(** * The eBay restock bot: token cache, request builder, response reporter
      and poll loop of [ebay-seller-restock-bot.js], embedded in Rocq.

    The program is a Node.js script.  Its functions read the clock, post to
    two HTTP endpoints, write to the console and mutate two module-level
    variables ([cachedToken], [tokenExpiresAt]).  They are embedded in a
    monad [M] that reads the outside world from oracles, threads the
    module-level variables, collects the visible events of a run and
    propagates JavaScript exceptions.

    Not modelled: the content of the two requests (headers, the form body
    of the token request; the XML body and the token of the Trading request
    are kept).  The functions take the constants of lines 21-34 as
    [settings]; [constants] computes them from the environment and [script]
    puts the two together.  Cycles run one after the other: a cycle has
    finished when the timer fires again.

    Numbers: every number the program computes with (millisecond
    timestamps, token lifetimes in seconds, the target quantity) is an
    integer far below 2^53, where JavaScript's doubles are exact; they are
    modelled as [Z], with [NaN] added.  Fractions and infinities are outside
    the model. *)

From Stdlib Require Import ZArith String Ascii List Bool Lia.
From Stdlib Require Import DecimalString.
Import ListNotations.

Local Open Scope string_scope.
Local Open Scope Z_scope.

(** ** JavaScript values *)

#[local] Set Warnings "-register-all".

Inductive num : Type :=
| Fin (z : Z)
| NaN.

Inductive jsval : Type :=
| JUndefined
| JNull
| JBool (b : bool)
| JNum (n : num)
| JStr (s : string)
| JArr (elems : list jsval)
| JObj (props : list (string * jsval)).

(** What [throw]/a rejected promise carries.  An axios error has a
    [response] (status and body) when the server answered with a non-2xx
    status and none when the transport failed; every error has a
    [message]. *)
Inductive exn : Type :=
| AxiosError (response : option (Z * jsval)) (message : string)
| TypeError (message : string)
| OtherError (message : string).
Lemma filterOptions_characterised (leads : list Lead) (t : ListControls.filterType) :
  let options := Spec.options_of t (ListControls.filterOptions leads) in
  StronglySorted (fun x y => String.ltb x y = true) options
  /\ forall s,
       In s options
       <-> s <> EmptyString /\ exists lead, In lead leads /\ Spec.field_of t lead = def s.
Proof.
  destruct t; cbn [Spec.options_of ListControls.filterOptions
                     ListControls.stages ListControls.sources
                     ListControls.industries Spec.field_of].
  - apply (options_list stage leads).
  - apply (options_list lead_source leads).
  - apply (options_list industry leads).
Qed.

(** The filter menus of [ActiveCampaigns] and [AllLeads]: each menu lists,
    in strictly ascending order and so without repetition, exactly the
    non-empty values that the field takes among the leads. *)
Theorem filterOptions_exact (leads : list Lead) (t : ListControls.filterType) :
  let options := Spec.options_of t (ListControls.filterOptions leads) in
  StronglySorted (fun x y => String.ltb x y = true) options
  /\ forall s,
       In s options
       <-> s <> EmptyString /\ exists lead, In lead leads /\ Spec.field_of t lead = def s.
Proof. apply filterOptions_characterised. Qed.

Lemma with_filter_passes (t : ListControls.filterType) (s : string) (lead : Lead) :
  Spec.passes (ListView.f_stage (ListControls.with_filter ListView.no_filters t s)) (stage lead)
  /\ Spec.passes (ListView.f_lead_source (ListControls.with_filter ListView.no_filters t s))
       (lead_source lead)
  /\ Spec.passes (ListView.f_industry (ListControls.with_filter ListView.no_filters t s))
       (industry lead)
  <-> Spec.passes s (Spec.field_of t lead).
Proof.
  unfold Spec.passes. destruct t; cbn; tauto.
Qed.

(** Choosing a value in a filter menu, with nothing else set: the view
    shows the leads whose field has that value; a value taken from the menu
    always shows at least one lead, and a non-empty value that is not in
    the menu shows none. *)
Theorem filter_option_selects (leads : list Lead) (t : ListControls.filterType)
    (s : string) :
  let selected :=
    ListView.filteredLeads leads EmptyString
      (ListControls.with_filter ListView.no_filters t s) in
  s <> EmptyString ->
  (forall lead, In lead selected <-> In lead leads /\ Spec.field_of t lead = def s)
  /\ (In s (Spec.options_of t (ListControls.filterOptions leads)) <-> selected <> []).
Proof.
  cbv zeta. intros Hne.
  assert (Hsel : forall lead,
             In lead (ListView.filteredLeads leads EmptyString
                        (ListControls.with_filter ListView.no_filters t s))
             <-> In lead leads /\ Spec.field_of t lead = def s).
  { intros lead. rewrite filteredLeads_In.
    rewrite (with_filter_passes t s lead). unfold Spec.passes, Spec.matches_search.
    split.
    - intros (Hin & _ & [H | H]); [contradiction | auto].
    - intros [Hin H]. split; [exact Hin|]. split; [now left | now right]. }
  split; [exact Hsel|].
  rewrite (proj2 (filterOptions_characterised leads t) s). split.
  - intros (_ & lead & Hin & Heq) Hnil.
    assert (H : In lead []) by (rewrite <- Hnil; apply Hsel; auto).
    destruct H.
  - intros Hnonempty. split; [exact Hne|].
    destruct (ListView.filteredLeads leads EmptyString
                (ListControls.with_filter ListView.no_filters t s))
      as [|lead rest] eqn:E; [now elim Hnonempty|].
    exists lead. apply Hsel. now left.
Qed.
(** The encoding of a code point that is no surrogate is valid. *)
Lemma utf8_Utf8 r :
  (r < 1114112)%N -> between 55296 57343 r = false -> Utf8 (utf8 r).
Proof.
  intros Hr Hs. unfold utf8, chr.
  destruct (N.ltb_spec r 128).
  { constructor; [|constructor]. rewrite byte_of_ascii by dlia. by apply N.ltb_lt. }
  assert (Hb : between 55296 57343 r = false -> (r < 55296 \/ 57343 < r)%N).
  { unfold between. rewrite andb_false_iff, !N.leb_gt. lia. }
  specialize (Hb Hs).
  assert (Hrune : forall c s k, (128 <= byte_of c)%N -> rune_len (String c s) = Some k ->
            k = S (String.length s) -> Utf8 (String c s)).
  { intros c s k Hc Hk ->. pose proof (Utf8_rune_only c s _ ltac:(by apply N.ltb_ge) Hk) as Hu.
    cbn [take_bytes] in Hu. by rewrite take_all in Hu. }
  destruct (N.ltb_spec r 2048); [|destruct (N.ltb_spec r 65536)]; repeat rewrite ?str_app_cons, ?str_nil_app;
    (eapply Hrune; [rewrite byte_of_ascii by dlia; dlia| |reflexivity]);
    unfold rune_len; cbn [String.get]; rewrite !byte_of_ascii by dlia.
  - rewrite !between_true by dlia. done.
  - rewrite (between_false 194 223), (between_true 224 239) by dlia.
    destruct (N.eqb_spec (224 + r / 4096) 224); destruct (N.eqb_spec (224 + r / 4096) 237);
      rewrite !between_true by dlia; done.
  - rewrite (between_false 194 223), (between_false 224 239), (between_true 240 244) by dlia.
    destruct (N.eqb_spec (240 + r / 262144) 240); destruct (N.eqb_spec (240 + r / 262144) 244);
      rewrite !between_true by dlia; done.
Qed.
(* ===== verification/Float.v ===== *)
(** * Decimal text and [float64]

    What the program uses of [strconv] on floating point: [ParseFloat] of
    decimal text (hexadecimal literals are not modelled) and [FormatFloat] with
    the shortest precision. A finite number is a sign, a mantissa and an
    exponent of two; rounding is exact integer arithmetic, to nearest and ties
    to even. *)

From Stdlib Require Import ZArith Lia Ascii String.
From stdpp Require Import base list strings.
From S2P Require Import Prelude GoStrings Json.

Local Open Scope string_scope.
Local Open Scope Z_scope.

Inductive float64 : Type :=
| FNaN
| FInf (neg : bool)
| FFin (neg : bool) (mant : Z) (exp : Z).

(** [num / den] to nearest, ties to even; both positive or [num] zero. *)
Definition round_div (num den : Z) : Z :=
  let q := num / den in
  let r := num mod den in
  if (2 * r <? den) then q
  else if (den <? 2 * r) then q + 1
  else if Z.even q then q else q + 1.

Definition scale (z e : Z) : Z := if 0 <=? e then z * 2 ^ e else z.

(** The [float64] nearest to [num / den > 0]: the exponent puts the mantissa in
    [2^52, 2^53) or is the smallest one. [None] is out of range. *)
Definition round_ratio (neg : bool) (num den : Z) : option float64 :=
  if num =? 0 then Some (FFin neg 0 (-1074))
  else
    let e0 := Z.log2 num - Z.log2 den - 52 in
    let e1 := if scale num (- e0) <? scale den e0 * 2 ^ 52 then e0 - 1 else e0 in
    let e := Z.max e1 (-1074) in
    let m := round_div (scale num (- e)) (scale den e) in
    let '(m, e) := if m =? 2 ^ 53 then (2 ^ 52, e + 1) else (m, e) in
    if 971 <? e then None else Some (FFin neg m e).

(** The digits of a decimal literal: the integer they spell, and how many of
    them stand after the point. *)
Fixpoint digits_val (s : string) (acc : Z) : Z :=
  match s with
  | EmptyString => acc
  | String c s' => digits_val s' (acc * 10 + (Z.of_N (byte_of c) - 48))
  end.

Definition sign_of (s : string) : bool * string :=
  match s with
  | String "-" r => (true, r)
  | String "+" r => (false, r)
  | _ => (false, s)
  end.

Definition decimal_ratio (mant exp : Z) : Z * Z :=
  if 0 <=? exp then (mant * 10 ^ exp, 1) else (mant, 10 ^ (- exp)).

(** [strconv.ParseFloat(s, 64)]; [None] is an error, a value out of range
    included. *)
Definition parse_float (s : string) : option float64 :=
  let '(neg, body) := sign_of s in
  if existsb (equal_fold body) ["inf"; "infinity"] then Some (FInf neg)
  else if equal_fold s "nan" then Some FNaN
  else
    let '(int, r) := take_digits body in
    let '(frac, r) := match r with
                      | String "." r' => take_digits r'
                      | _ => ("", r)
                      end in
    if String.eqb (int +:+ frac) "" then None else
    let mant := digits_val (int +:+ frac) 0 in
    let fl := Z.of_nat (String.length frac) in
    match r with
    | EmptyString => let '(n, d) := decimal_ratio mant (- fl) in round_ratio neg n d
    | String e r' =>
        if equal_fold (String e "") "e" then
          let '(eneg, ds) := sign_of r' in
          let '(ed, rest) := take_digits ds in
          if String.eqb ed "" || negb (String.eqb rest "") then None
          else
            let ev := digits_val ed 0 in
            let ev := if eneg then - ev else ev in
            let '(n, d) := decimal_ratio mant (ev - fl) in round_ratio neg n d
        else None
    end.

(** The exact value as a fraction of two integers. *)
Definition float_ratio (m e : Z) : Z * Z := (scale m e, scale 1 (- e)).

(** [<] and [>] on [float64]: no comparison with NaN holds. *)
Definition float_lt (a b : float64) : bool :=
  let key neg m e := let '(n, d) := float_ratio m e in ((if neg : bool then - n else n), d) in
  match a, b with
  | FNaN, _ | _, FNaN => false
  | FInf na, FInf nb => na && negb nb
  | FInf na, FFin _ _ _ => na
  | FFin _ _ _, FInf nb => negb nb
  | FFin na ma ea, FFin nb mb eb =>
      let '(n1, d1) := key na ma ea in
      let '(n2, d2) := key nb mb eb in
      n1 * d2 <? n2 * d1
  end.

(** ** The shortest decimal that reads back as the same number *)

(** [floor(n/d * 10^p)], and the fraction [x / 10^p] as numerator and
    denominator. *)
Definition floor_scaled (n d p : Z) : Z :=
  if 0 <=? p then (n * 10 ^ p) / d else n / (d * 10 ^ (- p)).
Definition unscaled (x p : Z) : Z * Z :=
  if 0 <=? p then (x, 10 ^ p) else (x * 10 ^ (- p), 1).
Definition ratio_cmp (a b : Z * Z) : comparison := (fst a * snd b ?= fst b * snd a).

(** The number of integer digits of [n/d]: [10^(k-1) <= n/d < 10^k]. *)
Fixpoint decimal_point (fuel : nat) (n d k : Z) : Z :=
  match fuel with
  | O => k
  | S f =>
      let '(pn, pd) := unscaled 1 (- k) in
      let '(qn, qd) := unscaled 1 (1 - k) in
      if pn * d <=? n * pd then decimal_point f n d (k + 1)
      else if n * qd <? qn * d then decimal_point f n d (k - 1)
      else k
  end.

(** The first number of digits at which the truncation, or the truncation plus
    one, lies inside the interval that rounds to the number. *)
Fixpoint shortest_digits (fuel : nat) (n d dp nd : Z) (lo hi : Z * Z) (incl : bool) : Z * Z :=
  let p := nd - dp in
  let dn := floor_scaled n d p in
  match fuel with
  | O => (dn, nd)
  | S f =>
      let ok_down := match ratio_cmp lo (unscaled dn p) with
                     | Lt => true | Eq => incl | Gt => false end in
      let ok_up := match ratio_cmp (unscaled (dn + 1) p) hi with
                   | Lt => true | Eq => incl | Gt => false end in
      let exact := match ratio_cmp (unscaled dn p) (n, d) with Eq => true | _ => false end in
      if exact then (dn, nd)
      else if ok_down && ok_up then
        let '(tn, td) := unscaled (2 * dn + 1) p in
        match (tn * d ?= 2 * n * td) with
        | Lt => (dn + 1, nd)
        | Gt => (dn, nd)
        | Eq => (if Z.even dn then dn else dn + 1, nd)
        end
      else if ok_down then (dn, nd)
      else if ok_up then (dn + 1, nd)
      else shortest_digits f n d dp (nd + 1) lo hi incl
  end.

Fixpoint strip_zeros (fuel : nat) (x : Z) : Z :=
  match fuel with
  | O => x
  | S f => if (x =? 0) || negb (x mod 10 =? 0) then x else strip_zeros f (x / 10)
  end.

(** The digits and the place of the point: the number is [0.d1d2... * 10^dp]. *)
Definition shortest (m e : Z) : string * Z :=
  if m =? 0 then ("", 0)
  else
    let '(n, d) := float_ratio m e in
    let hi := (let '(a, b) := float_ratio (2 * m + 1) (e - 1) in (a, b)) in
    let lo := if (2 ^ 52 <? m) || (e =? -1074)
              then float_ratio (2 * m - 1) (e - 1)
              else float_ratio (4 * m - 1) (e - 2) in
    let dp := decimal_point 700 n d ((Z.log2 m + e) * 30103 / 100000 + 1) in
    let '(x, nd) := shortest_digits 17 n d dp 1 lo hi (Z.even m) in
    let dp' := if 10 ^ nd <=? x then dp + 1 else dp in
    (print_Z (strip_zeros 20 x), dp').

Fixpoint zeros (n : nat) : string :=
  match n with O => "" | S k => String "0" (zeros k) end.

Definition digits_f (ds : string) (dp : Z) : string :=
  let nd := Z.of_nat (String.length ds) in
  let int := if 0 <? dp
             then take_bytes (Z.to_nat dp) ds +:+ zeros (Z.to_nat (dp - nd))
             else "0" in
  if dp <? nd
  then int +:+ "." +:+ zeros (Z.to_nat (- dp)) +:+ drop_bytes (Z.to_nat dp) ds
  else int.

(** [strconv.FormatFloat(f, 'f', -1, 64)]. *)
Definition format_float (f : float64) : string :=
  match f with
  | FNaN => "NaN"
  | FInf neg => if neg then "-Inf" else "+Inf"
  | FFin neg m e =>
      let '(ds, dp) := shortest m e in
      (if neg then "-" else "") +:+ digits_f ds dp
  end.

(** [fmt.Sprint] of a [float64], which is the %g form of the shortest digits:
    with an exponent when it is below -4 or at least 6. *)
Definition sprint_float (f : float64) : string :=
  match f with
  | FNaN => "NaN"
  | FInf neg => if neg then "-Inf" else "+Inf"
  | FFin neg m e =>
      let '(ds, dp) := shortest m e in
      let x := dp - 1 in
      (if neg then "-" else "") +:+
      (if negb (m =? 0) && ((x <? -4) || (6 <=? x))
       then take_bytes 1 ds +:+
            (if (1 <? Z.of_nat (String.length ds)) then "." +:+ drop_bytes 1 ds else "") +:+
            "e" +:+ (if x <? 0 then "-" else "+") +:+
            (if Z.abs x <? 10 then "0" else "") +:+ print_Z (Z.abs x)
       else digits_f ds dp)
  end.

(** A number literal decoded into [float64], as [json.Unmarshal] does into
    [any]: out of range is an error. *)
Definition number_float (lit : string) : option float64 := parse_float lit.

[Your task]: Only the lines from the one that contains "(** A number" to the end of the entries above should be given again, exactly and in full.

[Reply to the task]:
(** A number literal decoded into [float64], as [json.Unmarshal] does into
    [any]: out of range is an error. *)
Definition number_float (lit : string) : option float64 := parse_float lit.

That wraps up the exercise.